* * *

– Вы, господин, как знали. В самое время пришли.

Авдий – на голом прибрежном пустыре, перед ним – его часовые.

– Что?

– Во-он, взгляните. Похоже, наши гости.

Дальний изгиб дорожной колеи, едва различимый на бледно-бурой возвышенности у горизонта. Лёгкое пыльное облачко. Медленно подвигающиеся фигурки лошадей-всадников.

– Наконец-то!.. – смутно вздохнул центурион.

II

Перед спуском в ложбину они остановились. Луций Катон ещё раз с интересом оглядел окрестности: синеющее вдалеке вечернее море, светлую полосу побережного песка; грустные глинянные сельские домики, словно льнущие поближе друг к другу в долгой серой боязни. Выволоченные на берег, от шальной волны, рыбацкие лодки, похожие издали на чечевичные скорлупки Совсем рядом, на холме, лагерь центурии – острые частые колья из земляного вала. Площадка часового на столбах, часовой прилежно смотрит им вслед.

Они только что вышли из лагеря, чтобы спуститься в рощу: сенатор с Авдием, за ними, сзади, в нескольких шагах, чтобы не мешать беседе – двое вооружённых охраников. Всего их прибыло с Катоном целых четверо. Авдий про себя слегка удивился – зачем так много? Дорога из Датниона не очень долга и не настолько уже опасна. Удивился, но ни о чём не спросил.

Шафрановое солнце почти касалось краем холмистого горизонта. Вечерние цвета густели в безветренном покое.

– Как только скроется, – Авдий кивнул на солнечный диск, – сразу наступают сумерки. Сумерки здесь короткие. Не успеешь оглянуться – уже темно.

– Я знаю, – усмехнулся сенатор. – Ничего. Мы не надолго.

Они спустились по жёсткой, угнетённой солнцем траве к первым пальмам с мощными буграстыми стволами, с выгнувшимися над ними опахалами веток. Меж ветками свисали жёлтые гроздья доспевающих фиников.

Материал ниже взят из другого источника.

Lemma replaceChars_spec (fuel : nat) (s : StdString.t) :
  (C.count " "%char s <= fuel)%nat -> (C.count "'"%char s <= fuel)%nat ->
  C.replaceChars fuel s = Some (C.percent_coded s).
Proof.
  intros Hsp Hap. unfold C.replaceChars.
  destruct codes_clean as (Hs20 & Hs27 & Ha20 & Ha27).
  pose proof (replace_loop_spec " "%char (of_literal "%20") fuel Hs20 [] s
                0%nat ltac:(apply not_elem_of_nil) ltac:(done) Hsp) as H1.
  cbn [app] in H1. rewrite H1. cbn [mbind option_bind].
  pose proof (replace_loop_spec "'"%char (of_literal "%27") fuel Ha27 []
                (C.each " "%char (of_literal "%20") s) 0%nat
                ltac:(apply not_elem_of_nil) ltac:(done)) as H2.
  cbn [app] in H2. rewrite H2.
  - by rewrite percent_coded_each.
  - by rewrite count_each.
Qed.

Lemma replaceChars_returns (fuel : nat) (s : StdString.t) :
  (length s <= fuel)%nat ->
  C.replaceChars fuel s = Some (C.percent_coded s).
Proof.
  intros Hfuel. apply replaceChars_spec.
  - pose proof (count_le_length " "%char s). lia.
  - pose proof (count_le_length "'"%char s). lia.
Qed.

(** X15. [replaceChars] returns: neither of its two loops makes more passes
    than the argument has characters, and the result is the argument with
    every space written "%20" and every apostrophe "%27". *)
Theorem replaceChars_percent_codes (fuel : nat) (s : StdString.t) :
  (length s <= fuel)%nat ->
  C.replaceChars fuel s = Some (C.percent_coded s).
Proof. apply replaceChars_returns. Qed.

Lemma percent_coded_clean (s : StdString.t) :
  (" "%char ∉ C.percent_coded s) /\ ("'"%char ∉ C.percent_coded s).
Proof.
  destruct codes_clean as (Hs20 & Hs27 & Ha20 & Ha27).
  rewrite percent_coded_each. split.
  - rewrite !elem_of_each. intros [[[[_ ?]|[_ ?]] _]|[_ ?]]; done.
  - rewrite elem_of_each. intros [[_ ?]|[_ ?]]; done.
Qed.

Lemma percent_coded_fixed (s : StdString.t) :
  " "%char ∉ s -> "'"%char ∉ s -> C.percent_coded s = s.
Proof.
  intros Hsp Hap. rewrite percent_coded_each.
  by rewrite (each_notin " "%char), each_notin.
Qed.

Lemma length_each (c : ascii) (str s : StdString.t) :
  length (C.each c str s) =
  (length s - C.count c s + length str * C.count c s)%nat.
Proof.
  induction s as [|x s IH]; [cbn; lia|].
  rewrite each_cons, length_app, IH.
  pose proof (count_le_length c s).
  destruct (decide (x = c)) as [->|Hne].
  - rewrite count_cons_eq. cbn [length]. lia.
  - rewrite count_cons_ne by done. cbn [length]. lia.
Qed.

Lemma replaceChars_sound (fuel : nat) (s s' : StdString.t) :
  C.replaceChars fuel s = Some s' -> s' = C.percent_coded s.
Proof.
  unfold C.replaceChars. intros Hs.
  destruct codes_clean as (Hs20 & Hs27 & Ha20 & Ha27).
  destruct (C.replace_loop fuel " "%char _ _ s) as [s1|] eqn:H1; [|done].
  cbn [mbind option_bind] in Hs.
  apply (replace_loop_sound _ _ _ Hs20 [] s s1 0%nat) in H1;
    [|apply not_elem_of_nil|done].
  apply (replace_loop_sound _ _ _ Ha27 [] s1 s' 0%nat) in Hs;
    [|apply not_elem_of_nil|done].
  cbn [app] in H1, Hs. subst. by rewrite percent_coded_each.
Qed.

(** X16. What [replaceChars] returns holds neither a space nor an apostrophe, is
    longer than the argument by two characters for each of them, and goes
    through a second call unchanged, whatever the bound on the passes. *)
Theorem replaceChars_result_is_clean (fuel fuel' : nat) (s s' : StdString.t) :
  C.replaceChars fuel s = Some s' ->
  (" "%char ∉ s') /\ ("'"%char ∉ s') /\
  length s' = (length s + 2 * (C.count " "%char s + C.count "'"%char s))%nat /\
  C.replaceChars fuel' s' = Some s'.
Proof.
  intros Hs. apply replaceChars_sound in Hs as ->.
  destruct (percent_coded_clean s) as [Hsp Hap].
  destruct codes_clean as (Hs20 & Hs27 & Ha20 & Ha27).
  split_and!; [done|done| |].
  - rewrite percent_coded_each, !length_each.
    rewrite count_each by done.
    pose proof (count_le_length " "%char s).
    pose proof (count_le_length "'"%char s).
    change (length (of_literal "%20")) with 3%nat.
    change (length (of_literal "%27")) with 3%nat. lia.
  - rewrite replaceChars_spec.
    + by rewrite percent_coded_fixed.
    + rewrite count_notin by done. lia.
    + rewrite count_notin by done. lia.
Qed.

End ReplaceChars.

(** ** [LoadCustomSettings] and [Config_LoadConfig] *)

Section CustomSettings.
Context `{C.Environment}.
Import StdString.

Lemma toupper_not_lower (c : ascii) : is_lower (toupper c) = false.
Proof. by destruct c as [[] [] [] [] [] [] [] []]. Qed.

(** A name that holds no lower-case letter is none of the fifteen keys:
    each key has one. *)
Lemma set_property_no_lower (l : C.ini_line) (config : C.Config) :
  forallb (fun c => negb (is_lower c)) (C.name l) = true ->
  C.set_property l config = config.
Proof.
  intros Hlow. unfold C.set_property. cbn zeta.
  repeat (case_bool_decide as Hk;
          [rewrite Hk in Hlow; by vm_compute in Hlow|clear Hk]).
  done.
Qed.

Их встретил часовой, несущий дозор с этой стороны, в полной положенной амуниции – в наплечном пластинчатом панцире, в шлеме, с мечом и коротким копьём-пилумом. Замер, молча, отдал честь своему командиру и высокому гостю.

– Дежурим контурбениями, – пояснил Авдий. – Вокруг рощи – четверо. И четверо – внутри.

– Не спят по ночам?

– Глаз не смыкают. Меняются утром и вечером. Если что произойдёт – подадут сигнал малой трубой. Лагерь недалеко – услышим.

– Ночью огонь разводят?

– Зачем? В роще не темно ночью.

– Наша «гостья» когда появилась?

– Восемь дней назад.

– Это я знаю. В какое время?

– На рассвете. Солнце только-только встало.

– Вот как…

Катон споткнулся о скрытый в траве выступ корневища, упал бы, не поддержи его Авдий под локоть. Досадливо крякнул, болезненно поморщился.

– Плоховатый из меня ходок. Болезнь проклятая силы отняла.

Сенатор, действительно, выглядел не вполне здоровым: лицо серо, одутловато; в белках глаз – остатки недужной желти и красные прожилки. На крутом лбу – бисерины пота.

– Устали вы с дальней дороги. Лучше бы отдохнули сперва. А завтра бы утром.

Нет, любезный племянник. Много времени дорогого потеряно. Завтра я встречаюсь с нашей «гостьей». А до встречи я должен увидеть это место. Услышать от тебя все подробности. Все – до единой. И осмыслить их.

– Это событие здесь… Оно настолько значительно, что потребовался ваш приезд?

– Нам предстоит разобраться, – грустновато усмехнулся Луций Катон. – Наверное, оно гораздо значительней, чем ты думаешь. А может быть даже – значительней, чем думаю я.

Рощица была невелика – несколько десятков деревьев. Но большинство пальм – крепки, ветвисты. Многослойные, раскидистые вееры крон отгородили закатное небо; под ветвями был пёстрый неплотный сумрак и даже прохлада. Кроме пальм, в местах, доступных солнечным лучам, виднелись кусты шиповника, розовели олеандры: невысокие и нечастые – пальмы не давали им развернуться, они были здесь хозяева. Кое-где по земле стелился мелкий, колючий плющ – ему всё равно было, где расти.